Less than a week before Swiss co-investigating judge Laurent Kasper-Ansermet is scheduled to depart the Khmer Rouge tribunal and quit the investigations into government-opposed cases 003 and 004, the UN has not yet named a replacement.
When contacted by the Post yesterday, the Office of the Spokesperson for the Secretary-General of the UN said there was no new information on the status of the UN’s appointment of the two new international judges required to replace German judge Siegfried Blunk, who quit in October, and Swiss reserve judge Kasper-Ansermet, who leaves the court this Friday.
Both judges alleged political interference in their investigations into cases 003 and 004 against five surviving senior leaders of the Khmer Rouge regime as the motivation behind their resignations.

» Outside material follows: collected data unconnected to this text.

Lemma spec_hasCommonRoot_all : forall first rest,
  spec_hasCommonRoot (first :: rest) = true
  <-> forall parts, In parts (first :: rest) -> at0 parts = at0 first.
Proof.
  intros first rest. unfold spec_hasCommonRoot. rewrite forallb_forall. split.
  - intros H parts [<-|Hin]; [reflexivity|].
    apply same_value_eq. now apply H.
  - intros H parts Hin. apply same_value_eq. apply H. now right.
Qed.

(** X4. [extractCommonRoot] returns a string exactly when the batch is not
    empty and every path of the batch starts with that string; an empty
    batch and a batch with two different first segments have no common
    root. *)
Theorem extractCommonRoot_iff : forall batch root,
  extractCommonRoot batch = Some root
  <-> batch <> [] /\ forall parts, In parts batch -> at0 parts = Some root.
Proof.
  intros batch root. rewrite extractCommonRoot_spec.
  destruct batch as [|first rest].
  - simpl. split; [discriminate | intros [H _]; now contradiction H].
  - destruct (spec_hasCommonRoot (first :: rest)) eqn:E.
    + pose proof (proj1 (spec_hasCommonRoot_all first rest) E) as Hall.
      split.
      * intros Hroot. split; [discriminate|].
        intros parts Hin. now rewrite (Hall parts Hin).
      * intros [_ H]. apply H. now left.
    + split; [discriminate|]. intros [_ H].
      assert (Htrue : spec_hasCommonRoot (first :: rest) = true).
      { apply spec_hasCommonRoot_all. intros parts Hin.
        rewrite (H parts Hin). symmetry. apply H. now left. }
      congruence.
Qed.

Lemma extractCommonRoot_iff_witness :
  extractCommonRoot [["Proj"; "a.txt"]; ["Proj"; "sub"; "b.txt"]]%string
  = Some "Proj"%string.
Proof.
  apply (proj2 (extractCommonRoot_iff
                  [["Proj"; "a.txt"]; ["Proj"; "sub"; "b.txt"]]%string "Proj"%string)).
  split; [discriminate|].
  intros parts [<-|[<-|[]]]; reflexivity.
Defined.

(** *** The map of groups *)

Lemma Map_get_push_same : forall m k f,
  Map_get (Map_push m k f) k
  = Some (match Map_get m k with Some fs => fs ++ [f] | None => [f] end).
Proof.
  induction m as [|[k0 fs0] m IH]; intros k f; simpl.
  - now rewrite String.eqb_refl.
  - destruct (String.eqb k0 k) eqn:E; simpl; rewrite E; [reflexivity | apply IH].
Qed.

Lemma Map_get_push_other : forall m k f k',
  k' <> k -> Map_get (Map_push m k f) k' = Map_get m k'.
Proof.
  induction m as [|[k0 fs0] m IH]; intros k f k' Hne; simpl.
  - destruct (String.eqb k k') eqn:E; [|reflexivity].
    apply String.eqb_eq in E. congruence.
  - destruct (String.eqb k0 k) eqn:E; simpl.
    + apply String.eqb_eq in E. subst k0.
      destruct (String.eqb k k') eqn:E'; [|reflexivity].
      apply String.eqb_eq in E'. congruence.
    + destruct (String.eqb k0 k'); [reflexivity | now apply IH].
Qed.

Lemma Map_push_keys : forall m k f,
  map fst (Map_push m k f)
  = if Map_has m k then map fst m else map fst m ++ [k].
Proof.
  induction m as [|[k0 fs0] m IH]; intros k f; simpl; [reflexivity|].
  unfold Map_has in *. simpl.
  destruct (String.eqb k0 k) eqn:E; simpl; [reflexivity|].
  rewrite IH. now destruct (existsb (fun kv => String.eqb (fst kv) k) m).
Qed.

Lemma Map_has_In : forall m k, Map_has m k = true <-> In k (map fst m).
Proof.
  intros m k. unfold Map_has. rewrite existsb_exists, in_map_iff. split.
  - intros [kv [Hin E]]. apply String.eqb_eq in E. now exists kv.
  - intros [kv [E Hin]]. exists kv. split; [exact Hin | now apply String.eqb_eq].
Qed.

Lemma Map_push_NoDup : forall m k f,
  NoDup (map fst m) -> NoDup (map fst (Map_push m k f)).
Proof.
  intros m k f H. rewrite Map_push_keys.
  destruct (Map_has m k) eqn:E; [exact H|].
  apply NoDup_app; [exact H | repeat constructor; intros [] |].
  intros x Hx [<-|[]]. apply Map_has_In in Hx. congruence.
Qed.

Lemma Map_get_In : forall m k fs, Map_get m k = Some fs -> In (k, fs) m.
Proof.
  induction m as [|[k0 fs0] m IH]; intros k fs H; simpl in *; [discriminate|].
  destruct (String.eqb k0 k) eqn:E.
  - apply String.eqb_eq in E. injection H as <-. subst. now left.
  - right. now apply IH.
Qed.

Lemma In_Map_get : forall m k fs,
  NoDup (map fst m) -> In (k, fs) m -> Map_get m k = Some fs.
Proof.
  induction m as [|[k0 fs0] m IH]; intros k fs Hnd Hin; [destruct Hin|].
  simpl in Hnd. inversion Hnd as [|? ? Hnot Hnd']; subst.
  simpl. destruct Hin as [E|Hin].
  - injection E as -> ->. now rewrite String.eqb_refl.
  - destruct (String.eqb k0 k) eqn:E.
    + apply String.eqb_eq in E. subst k0. exfalso. apply Hnot.
      apply in_map_iff. now exists (k, fs).
    + now apply IH.
Qed.

Lemma Map_push_concat : forall m k f,
  Permutation (List.concat (map snd (Map_push m k f))) (f :: List.concat (map snd m)).
Proof.
  induction m as [|[k0 fs0] m IH]; intros k f; simpl; [reflexivity|].
  destruct (String.eqb k0 k); simpl.
  - rewrite <- app_assoc. simpl.
    apply Permutation_sym, Permutation_middle.
  - rewrite (IH k f). apply Permutation_sym, Permutation_middle.
Qed.

Section GroupingLoop.

(** The loop that fills the map, for any way [g] of naming a file. *)
Variable g : File.t -> JsOpt string.

Lemma groupLoop_get : forall files m key,
  Map_get (fold_left (groupStep g) files m) key
  = match Map_get m key, filter (named g key) files with
    | Some fs, l => Some (fs ++ l)
    | None, [] => None
    | None, l => Some l
    end.
Proof.
  induction files as [|file files IH]; intros m key.
  - simpl. destruct (Map_get m key); [now rewrite app_nil_r | reflexivity].
  - cbn [fold_left filter]. rewrite IH.
    destruct (g file) as [k|] eqn:Eg.
    + assert (Hn : named g key file = same_value (Some k) (Some key))
        by (unfold named; now rewrite Eg).
      rewrite Hn. unfold groupStep. rewrite Eg.
      destruct (same_value (Some k) (Some key)) eqn:Ek.
      * apply same_value_eq in Ek. injection Ek as ->.
        rewrite Map_get_push_same.
        destruct (Map_get m key); [now rewrite <- app_assoc | reflexivity].
      * rewrite Map_get_push_other; [reflexivity|].
        intros ->. now rewrite same_value_refl in Ek.
    + assert (Hn : named g key file = false)
        by (unfold named; now rewrite Eg).
      rewrite Hn. unfold groupStep. now rewrite Eg.
Qed.

Lemma groupLoop_NoDup : forall files m,
  NoDup (map fst m) -> NoDup (map fst (fold_left (groupStep g) files m)).
Proof.
  induction files as [|file files IH]; intros m H; [exact H|].
  cbn [fold_left]. apply IH. unfold groupStep.
  destruct (g file); [now apply Map_push_NoDup | exact H].
Qed.

Lemma groupLoop_concat : forall files m,
  (forall file, In file files -> g file <> None) ->
  Permutation (List.concat (map snd (fold_left (groupStep g) files m)))
              (List.concat (map snd m) ++ files).
Proof.
  induction files as [|file files IH]; intros m Hdef.
  - simpl. now rewrite app_nil_r.
  - cbn [fold_left]. rewrite IH by (intros f Hf; apply Hdef; now right).
    unfold groupStep. destruct (g file) as [k|] eqn:Eg.
    + rewrite (Map_push_concat m k file).
      simpl. apply Permutation_middle.
    + exfalso. apply (Hdef file); [now left | exact Eg].
Qed.

Lemma groupLoop_keys : forall files m,
  (forall file, In file files -> g file <> None) ->
  map Some (map fst (fold_left (groupStep g) files m))
  = Set_add_all (map Some (map fst m)) (map g files).
Proof.
  induction files as [|file files IH]; intros m Hdef; [reflexivity|].
  cbn [fold_left map Set_add_all].
  rewrite IH by (intros f Hf; apply Hdef; now right).
  unfold groupStep. destruct (g file) as [k|] eqn:Eg.
  - rewrite Map_push_keys.
    assert (E : existsb (same_value (Some k)) (map Some (map fst m)) = Map_has m k).
    { unfold Map_has. clear. induction m as [|[k0 fs0] m IHm]; simpl; [reflexivity|].
      rewrite IHm. f_equal. apply String.eqb_sym. }
    rewrite E. destruct (Map_has m k); [reflexivity|].
    now rewrite !map_app.
  - exfalso. apply (Hdef file); [now left | exact Eg].
Qed.

End GroupingLoop.

Lemma folderMap_as_groupLoop : forall fileArray,
  processUploadedFiles_folderMap fileArray
  = fold_left (groupStep (groupNameOf fileArray)) fileArray [].
Proof. reflexivity. Qed.

Lemma groupNameOf_defined : forall fileArray file,
  groupNameOf fileArray file <> None.
Proof.
  intros fileArray file. unfold groupNameOf.
  destruct (extractFolderName_split_defined (File.webkitRelativePath file)
              (extractCommonRoot
                 (map (fun f => split "/" (File.webkitRelativePath f)) fileArray)))
    as [k ->].
  discriminate.
Qed.

(** X5. The groups [processUploadedFiles] builds are exactly the non-empty
    classes of the batch under the computed folder name: a name is paired
    with a list of files in the map if and only if that list is not empty
    and consists of the files of the batch filed under the name, in the
    order of the batch. *)
Theorem folderMap_groups : forall fileArray key files,
  In (key, files) (processUploadedFiles_folderMap fileArray)
  <-> files = filter (groupedUnder fileArray key) fileArray /\ files <> [].
Proof.
  intros fileArray key files. rewrite folderMap_as_groupLoop.
  pose proof (groupLoop_get (groupNameOf fileArray) fileArray [] key) as Hget.
  simpl Map_get in Hget.
  change (named (groupNameOf fileArray) key) with (groupedUnder fileArray key) in Hget.
  assert (Hnd : NoDup (map fst (fold_left (groupStep (groupNameOf fileArray)) fileArray [])))
    by (apply groupLoop_NoDup; constructor).
  split.
  - intros Hin. rewrite (In_Map_get _ _ _ Hnd Hin) in Hget.
    destruct (filter (groupedUnder fileArray key) fileArray) as [|f l];
      [discriminate Hget|].
    injection Hget as ->. split; [reflexivity | discriminate].
  - intros [-> Hne]. apply Map_get_In. rewrite Hget.
    destruct (filter (groupedUnder fileArray key) fileArray) as [|f l];
      [now contradiction Hne | reflexivity].
Qed.

Lemma folderMap_groups_witness :
  In ("sub"%string, [file_b]) (processUploadedFiles_folderMap [file_a; file_b]).
Proof.
  apply (proj2 (folderMap_groups [file_a; file_b] "sub" [file_b])).
  split; [reflexivity | discriminate].
Defined.

(** X6. The groups partition the batch: no folder name occurs twice in the
    map, and the files of all groups together are the files of the batch,
    each as often as it is in the batch. *)
Theorem folderMap_partition : forall fileArray,
  NoDup (map fst (processUploadedFiles_folderMap fileArray))
  /\ Permutation (List.concat (map snd (processUploadedFiles_folderMap fileArray)))
                 fileArray.
Proof.
  intros fileArray. rewrite folderMap_as_groupLoop. split.
  - apply groupLoop_NoDup. constructor.
  - apply (groupLoop_concat (groupNameOf fileArray) fileArray []).
    intros file _. apply groupNameOf_defined.
Qed.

On March 30, two weeks after Kasper-Ansermet announced his resignation, Martin Nesirky, spokesperson for the Secretary-General of the UN, said the UN had initiated a process for the selection of a new international co-investigating judge and a new reserve international co-investigating judge.
“The Secretary-General believes ... it is essential that the judicial process in relation to cases 003 and 004 be brought back onto a positive course,” Nesirky said at the time.
However, there has been no further information made public about when the UN will appoint two new judges.
When Kasper-Ansermet departs, it will effectively stall investigations into both cases, for which hundreds of people have applied for civil party status.
The UN’s Special Expert at the tribunal, David Scheffer, did not respond to questions yesterday.
Clair Duffy, of tribunal monitor Open Society Justice Initiative, said she believed work was being done to appoint new judges, “but at the same time, I think everyone was hoping that the issue of a new judge would be settled in the lag time between the announcement of Kasper-Ansermet’s resignation, and its actual date of effect”.
“Cases [003 and 004] have been virtually stalled for years now,” she said yesterday.